What to do:
Wherever the word "reads" occurs in the lines below, copy the whole line.

Exercise data:
........

(** * The Kubernetes job tracker of drmaa2os

    A shallow embedding of
    [pkg/jobtracker/kubernetestracker/kubernetestracker.go]: the allocator,
    the [KubernetesTracker] struct and its ten [jobtracker.JobTracker]
    methods.  The file is a dispatch layer: every method reads the two fields
    of the receiver, calls into the Kubernetes client or into a helper and
    translates the error.  The callees live in other files; they appear here
    as the fields of one record, [Collaborators], so that every theorem holds
    for whatever those callees do. *)

From Stdlib Require Import String List ZArith Bool Lia.
Import ListNotations.
Open Scope string_scope.

(** ** Go values *)

(** A Go [error] is nil or a value; the value is identified with the text
    its [Error()] method returns. *)
Definition error := option string.

(** The result of a Go call [(v, err)] whose caller tests [err != nil]
    before it looks at [v]: [inl v] stands for [(v, nil)], [inr msg] for an
    error with message [msg]. *)
Definition result (A : Type) : Type := (A + string)%type.

(** [fmt.Errorf(prefix + "%s", err.Error())] *)
Definition Errorf (prefix msg : string) : error := Some (prefix ++ msg).

(** [errors.New(msg)] *)
Definition errors_New (msg : string) : error := Some msg.

(** The package [drmaa2interface]: the job states. *)
Module drmaa2interface.

Inductive JobState : Type :=
| Unset | Undetermined | Queued | QueuedHeld | Running
| Suspended | Requeued | RequeuedHeld | Done | Failed.

Definition JobState_eqb (a b : JobState) : bool :=
  match a, b with
  | Unset, Unset | Undetermined, Undetermined | Queued, Queued
  | QueuedHeld, QueuedHeld | Running, Running | Suspended, Suspended
  | Requeued, Requeued | RequeuedHeld, RequeuedHeld | Done, Done
  | Failed, Failed => true
  | _, _ => false
  end.

End drmaa2interface.

(** [batchv1.Job], reduced to the metadata the tracker and its label
    convention touch. *)
Record Job : Type := { Name : string; Labels : list (string * string) }.

(** [batchv1.JobList] *)
Record JobList : Type := { Items : list Job }.

(** [k8sapi.ListOptions]: the fields that select or bound the listed
    objects.  A composite literal leaves every field it does not name at its
    zero value. *)
Record ListOptions : Type :=
  { LabelSelector : string; FieldSelector : string;
    Limit : Z; Continue : string }.

(** [k8sapi.CreateOptions] *)
Record CreateOptions : Type :=
  { DryRun : list string; FieldManager : string }.

(** [k8sapi.CreateOptions{}] *)
Definition CreateOptions_zero : CreateOptions :=
  {| DryRun := []; FieldManager := "" |}.

(** [time.Duration]: a count of nanoseconds. *)
Definition Duration := Z.

(** ** The [jobtracker.JobTracker] interface, seen from a helper

    [helper.AddArrayJobAsSingleJobs] and [helper.WaitForState] receive the
    tracker as a [jobtracker.JobTracker] interface value.  They live in
    another package, so all they can do with it is call its methods.  A
    helper is therefore a tree: it returns, or calls a method of the tracker
    it was given and goes on with the reply, or reads or writes the world
    outside the tracker (the clock, the cluster). *)
Section Interface.
Variables JobTemplate JobInfoT World : Type.

(** One method call on a [jobtracker.JobTracker], with its arguments. *)
Inductive Call : Type :=
| CallListJobCategories
| CallListJobs
| CallAddJob (jt : JobTemplate)
| CallAddArrayJob (jt : JobTemplate) (begin_ end_ step maxParallel : Z)
| CallListArrayJobs (id : string)
| CallJobState (jobid : string)
| CallJobInfo (jobid : string)
| CallJobControl (jobid state : string)
| CallWait (jobid : string) (timeout : Duration)
    (states : list drmaa2interface.JobState)
| CallDeleteJob (jobid : string).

........

Task solution:
    methods.  The file is a dispatch layer: every method reads the two fields
    it was given and goes on with the reply, or reads or writes the world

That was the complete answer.